**Directions:**
I would like you to transcribe all of the data exactly.

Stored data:
Lemma fetchInvoices_same_session (accessToken : string) (r : Reply (list Invoice))
      (w : World) :
  same_session w (snd (invoiceApi.fetchInvoices accessToken r w)).
Proof.
  destruct (fetchInvoices_run accessToken r w) as (k & ->).
  destruct w as [a d t f l fr]. unfold same_session. cbn. auto.
Qed.

(** Replaces a call of the cache or of the service by its settlement, with
    what is known of the world it leaves. *)
Ltac settle_call :=
  match goal with
  | |- context [invoiceCache.loadInvoiceCache ?W] =>
      let H := fresh "H" in
      pose proof (loadInvoiceCache_same_session W) as H;
      destruct (invoiceCache.loadInvoiceCache W) as [[[?|]|?] ?]
  | |- context [invoiceCache.saveInvoiceCache ?i ?W] =>
      let H := fresh "H" in
      pose proof (saveInvoiceCache_same_session i W) as H;
      destruct (invoiceCache.saveInvoiceCache i W) as [[?|?] ?]
  | |- context [invoiceApi.fetchInvoices ?tok ?r ?W] =>
      let H := fresh "H" in
      pose proof (fetchInvoices_same_session tok r W) as H;
      destruct (invoiceApi.fetchInvoices tok r W) as [[?|?] ?]
  end.

Ltac screen_cbn :=
  cbn -[invoiceCache.loadInvoiceCache invoiceCache.saveInvoiceCache
        invoiceApi.fetchInvoices] in *.

(** Whatever the service answers, [loadInvoices] leaves the session state
    and the credential entries of the store as they were. *)
Lemma loadInvoices_same_session
      (DisplayInvoice : Type) (convert : Invoice -> DisplayInvoice)
      (isRefresh : bool) (r : Reply (list Invoice))
      (s : World * ScreenState DisplayInvoice) :
  same_session (fst s) (fst (snd (loadInvoices convert isRefresh r s))).
Proof.
  destruct s as [[a d t f l fr] sc].
  unfold loadInvoices, useAuth_tokens, showCached, setInvoices, setIsLoading,
    setIsRefreshing, setError.
  unfold_async. screen_cbn.
  destruct (truthy_access_token (tokens a)) as [tok|]; screen_cbn;
    [|unfold same_session; cbn; auto].
  destruct isRefresh; screen_cbn;
    repeat (settle_call; screen_cbn);
    unfold same_session in *; cbn in *; intuition congruence.
Qed.

(** An answer 401 or 403 and an answer 500 take [loadInvoices] to the same
    state, by the same path. *)
Lemma loadInvoices_unauthorized_as_server_error
      (DisplayInvoice : Type) (convert : Invoice -> DisplayInvoice)
      (isRefresh : bool) (b b' : option (list Invoice))
      (s : World * ScreenState DisplayInvoice) :
  loadInvoices convert isRefresh (answer 401 b) s
  = loadInvoices convert isRefresh (answer 500 b') s /\
  loadInvoices convert isRefresh (answer 403 b) s
  = loadInvoices convert isRefresh (answer 500 b') s.
Proof.
  destruct s as [[a d t f l fr] sc].
  unfold loadInvoices, useAuth_tokens, showCached, setInvoices, setIsLoading,
    setIsRefreshing, setError, invoiceApi.fetchInvoices, answer.
  unfold_async. cbn -[invoiceCache.loadInvoiceCache].
  destruct (truthy_access_token (tokens a)) as [tok|]; cbn -[invoiceCache.loadInvoiceCache];
    [|split; reflexivity].
  destruct isRefresh; cbn -[invoiceCache.loadInvoiceCache]; [split; reflexivity|].
  match goal with
  | |- context [invoiceCache.loadInvoiceCache ?W] =>
      destruct (invoiceCache.loadInvoiceCache W) as [[[?|]|?] ?]
  end; cbn -[invoiceCache.loadInvoiceCache]; split; reflexivity.
Qed.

**Exercise response:**
Lemma fetchInvoices_same_session (accessToken : string) (r : Reply (list Invoice))
      (w : World) :
  same_session w (snd (invoiceApi.fetchInvoices accessToken r w)).
Proof.
  destruct (fetchInvoices_run accessToken r w) as (k & ->).
  destruct w as [a d t f l fr]. unfold same_session. cbn. auto.
Qed.

(** Replaces a call of the cache or of the service by its settlement, with
    what is known of the world it leaves. *)
Ltac settle_call :=
  match goal with
  | |- context [invoiceCache.loadInvoiceCache ?W] =>
      let H := fresh "H" in
      pose proof (loadInvoiceCache_same_session W) as H;
      destruct (invoiceCache.loadInvoiceCache W) as [[[?|]|?] ?]
  | |- context [invoiceCache.saveInvoiceCache ?i ?W] =>
      let H := fresh "H" in
      pose proof (saveInvoiceCache_same_session i W) as H;
      destruct (invoiceCache.saveInvoiceCache i W) as [[?|?] ?]
  | |- context [invoiceApi.fetchInvoices ?tok ?r ?W] =>
      let H := fresh "H" in
      pose proof (fetchInvoices_same_session tok r W) as H;
      destruct (invoiceApi.fetchInvoices tok r W) as [[?|?] ?]
  end.

Ltac screen_cbn :=
  cbn -[invoiceCache.loadInvoiceCache invoiceCache.saveInvoiceCache
        invoiceApi.fetchInvoices] in *.

(** Whatever the service answers, [loadInvoices] leaves the session state
    and the credential entries of the store as they were. *)
Lemma loadInvoices_same_session
      (DisplayInvoice : Type) (convert : Invoice -> DisplayInvoice)
      (isRefresh : bool) (r : Reply (list Invoice))
      (s : World * ScreenState DisplayInvoice) :
  same_session (fst s) (fst (snd (loadInvoices convert isRefresh r s))).
Proof.
  destruct s as [[a d t f l fr] sc].
  unfold loadInvoices, useAuth_tokens, showCached, setInvoices, setIsLoading,
    setIsRefreshing, setError.
  unfold_async. screen_cbn.
  destruct (truthy_access_token (tokens a)) as [tok|]; screen_cbn;
    [|unfold same_session; cbn; auto].
  destruct isRefresh; screen_cbn;
    repeat (settle_call; screen_cbn);
    unfold same_session in *; cbn in *; intuition congruence.
Qed.

(** An answer 401 or 403 and an answer 500 take [loadInvoices] to the same
    state, by the same path. *)
Lemma loadInvoices_unauthorized_as_server_error
      (DisplayInvoice : Type) (convert : Invoice -> DisplayInvoice)
      (isRefresh : bool) (b b' : option (list Invoice))
      (s : World * ScreenState DisplayInvoice) :
  loadInvoices convert isRefresh (answer 401 b) s
  = loadInvoices convert isRefresh (answer 500 b') s /\
  loadInvoices convert isRefresh (answer 403 b) s
  = loadInvoices convert isRefresh (answer 500 b') s.
Proof.
  destruct s as [[a d t f l fr] sc].
  unfold loadInvoices, useAuth_tokens, showCached, setInvoices, setIsLoading,
    setIsRefreshing, setError, invoiceApi.fetchInvoices, answer.
  unfold_async. cbn -[invoiceCache.loadInvoiceCache].
  destruct (truthy_access_token (tokens a)) as [tok|]; cbn -[invoiceCache.loadInvoiceCache];
    [|split; reflexivity].
  destruct isRefresh; cbn -[invoiceCache.loadInvoiceCache]; [split; reflexivity|].
  match goal with
  | |- context [invoiceCache.loadInvoiceCache ?W] =>
      destruct (invoiceCache.loadInvoiceCache W) as [[[?|]|?] ?]
  end; cbn -[invoiceCache.loadInvoiceCache]; split; reflexivity.
Qed.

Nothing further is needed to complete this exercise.